The little things that are different always slip my mind as soon as they are not around anymore, or as soon as I have been here a little while. The light switches are the opposite way, many toilets contain a scary amount of water, everyone drives on the OTHER SIDE OF THE ROAD…
That last item has seen me close to being skittled a few times. I suppose that since I was about three, I was taught ‘Look to the right, look to the left, look to the right again’ and training myself to do the opposite is taking a few days.
People are very friendly. The coffee, as an article we just read explained, is seen more as a necessary fuel than something to bother taking any time over. Although this is changing. Today I bought M a coffee down at Battery Point, and got directed to a hot flask with coffee in it, and a jug of milk? I felt the whole of Carlton give an involuntary shudder.
Organic meat is considerably cheaper. Public transport is a LOT better, and probably cheaper. Instead of an ‘all day’ ticket or a ‘two hour total rort’ ticket’ it seems to be $2 a ride – and you can buy in bulk. I could spend a month riding the subway to different places – and am already getting the squeamy feeling that our time here is too short and running through my fingers.
I am fascinated by the rubbish around New York. Everyone one lives literally on top of one another, so there’s obviously going to be a lot of rubbish – but they all use those Oscar-the-Grouch rubbish bins. The kind I remember fit men in Stubbies short shorts collecting when I was smaller. A lot of it is just in bags.
In SB’s building there is one old-school rubbish bin for paper and another for glass and recyclable plastic. They’re collected twice a week. This seems like very little to me, considering the amount of packaging that everything comes in. There are piles of rubbish bags on the sidewalks waiting for collection, although it’s all neat. I suppose it is hard to invent another system – there is no room to store the kind of wheely bins that we use, and even if there was, there would not be any access at the curb for a truck to collect them.

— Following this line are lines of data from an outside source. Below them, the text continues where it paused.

Lemma step_settles e s e' :
  step e s = Some e' → orientationSettled e → orientationSettled e'.
Proof.
  destruct s as [w h|enable| | |state|pm|pm]; simpl.
  - intros [= <-]. apply resizeEvent_settles.
  - apply SetAdaptiveLayoutEnabled_settles.
  - apply SetAdaptiveLayoutEnabled_settles.
  - intros [= <-] _. apply UpdateAdaptiveLayout_settles.
  - apply SetLayout_settles.
  - intros Hrun. eapply orientationSettled_adaptiveState.
    symmetry. by eapply EnableDockingSystem_adaptiveState.
  - unfold LoadLayoutPersonalization. destruct (isValid _).
    + apply SetLayout_settles.
    + by intros [= <-].
Qed.

Lemma step_keeps_sync e s e' :
  step e s = Some e' → checkMarkInSync e → checkMarkInSync e'.
Proof.
  destruct s as [w h|enable| | |state|pm|pm]; simpl.
  - intros [= <-]. unfold resizeEvent.
    destruct (negb _); [done|].
    unfold checkMarkInSync.
    destruct (UpdateAdaptiveLayout_static (set_size w h e))
      as (_ & _ & _ & _ & -> & ->). done.
  - apply SetAdaptiveLayoutEnabled_keeps_sync.
  - apply SetAdaptiveLayoutEnabled_keeps_sync.
  - intros [= <-]. unfold checkMarkInSync.
    by destruct (UpdateAdaptiveLayout_static e) as (_ & _ & _ & _ & -> & ->).
  - apply SetLayout_keeps_sync.
  - intros Hrun. eapply checkMarkInSync_adaptiveState.
    symmetry. by eapply EnableDockingSystem_adaptiveState.
  - unfold LoadLayoutPersonalization. destruct (isValid _).
    + apply SetLayout_keeps_sync.
    + by intros [= <-].
Qed.

End AdaptiveLayoutMore.

Lemma noRepeat_snoc (l : list Orientation) (o : Orientation) :
  noRepeat l → last l ≠ Some o → noRepeat (l ++ [o]).
Proof.
  induction l as [|a l IH]; [done|].
  destruct l as [|b l].
  - simpl. intros _ Hne. split; [|done]. congruence.
  - intros [Hab Hrest] Hlast. split; [done|].
    apply IH; [done|]. by rewrite last_cons_cons in Hlast.
Qed.

Section AdaptiveLayoutRuns.
Context {M H D C : Type}.
Context `{!CAbstractMenu.Ops M H, !CDockableContainer.Ops D H,
          !CEditorContent.Ops C}.
Implicit Types (e : CEditor M D C).

Lemma resizeEvent_in_force e w h :
  IsAdaptiveLayoutEnabled e = true →
  resizeEvent e w h
  = if decide (orientationOf w h = m_currentOrientation e)
    then set_size w h e
    else emit_signalAdaptiveLayoutChanged (orientationOf w h)
           (set_m_currentOrientation (orientationOf w h) (set_size w h e)).
Proof.
  intros Hon. unfold resizeEvent.
  assert (IsAdaptiveLayoutEnabled (set_size w h e) = true) as Hon' by done.
  rewrite Hon'. simpl negb. cbv iota.
  by rewrite UpdateAdaptiveLayout_enabled.
Qed.

Lemma resizeEvent_not_in_force e w h :
  IsAdaptiveLayoutEnabled e = false → resizeEvent e w h = set_size w h e.
Proof.
  intros Hoff. unfold resizeEvent.
  assert (IsAdaptiveLayoutEnabled (set_size w h e) = false) as -> by done.
  done.
Qed.

Lemma IsAdaptiveLayoutEnabled_resizeEvent e w h :
  IsAdaptiveLayoutEnabled (resizeEvent e w h) = IsAdaptiveLayoutEnabled e.
Proof.
  unfold resizeEvent. destruct (negb _); [done|].
  by rewrite IsAdaptiveLayoutEnabled_UpdateAdaptiveLayout.
Qed.

Lemma resizeEvents_snoc e sizes w h :
  resizeEvents e (sizes ++ [(w, h)]) = resizeEvent (resizeEvents e sizes) w h.
Proof. unfold resizeEvents. by rewrite foldl_app. Qed.

Lemma IsAdaptiveLayoutEnabled_resizeEvents e sizes :
  IsAdaptiveLayoutEnabled (resizeEvents e sizes) = IsAdaptiveLayoutEnabled e.
Proof.
  induction sizes as [|[w h] sizes IH] using rev_ind; [done|].
  by rewrite resizeEvents_snoc, IsAdaptiveLayoutEnabled_resizeEvent.
Qed.

Lemma run_preserves (P : CEditor M D C → Prop) :
  (∀ e s e', step e s = Some e' → P e → P e') →
  ∀ steps e e', run e steps = Some e' → P e → P e'.
Proof.
  intros Hstep steps. induction steps as [|s steps IH]; intros e e'; simpl.
  - by intros [= <-].
  - destruct (step e s) as [e1|] eqn:Hs; simpl; [|done].
    intros Hrun HP. eapply IH; [done|]. by eapply Hstep.
Qed.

Two more things. Sunshine and water. People are far less concerned about sun exposure, if the kids at the playgrounds are anything to go by. And water is still seen as something fun, rather than a constantly dwindling resource. It’s kind of nice to see the play fountains going in the parks for the kids to play in – they’re set up with little drain rivers that you can float things down.
And today? We spent the morning in the park, and in the afternoon caught the subway out to the River To River Festival at Battery Park. Both mum and I had thought an outdoor percussion thing was going to be on, but it was stringed instruments…and M confessed a love of chamber music.
We looked down on Ground Zero, which just looks like a construction site the size of a whole city block. There was nothing to indicate what had been before. The ordinariness of it all was odd.
Small Z did well, as the day was a long one – it’s lucky that she loves the subway.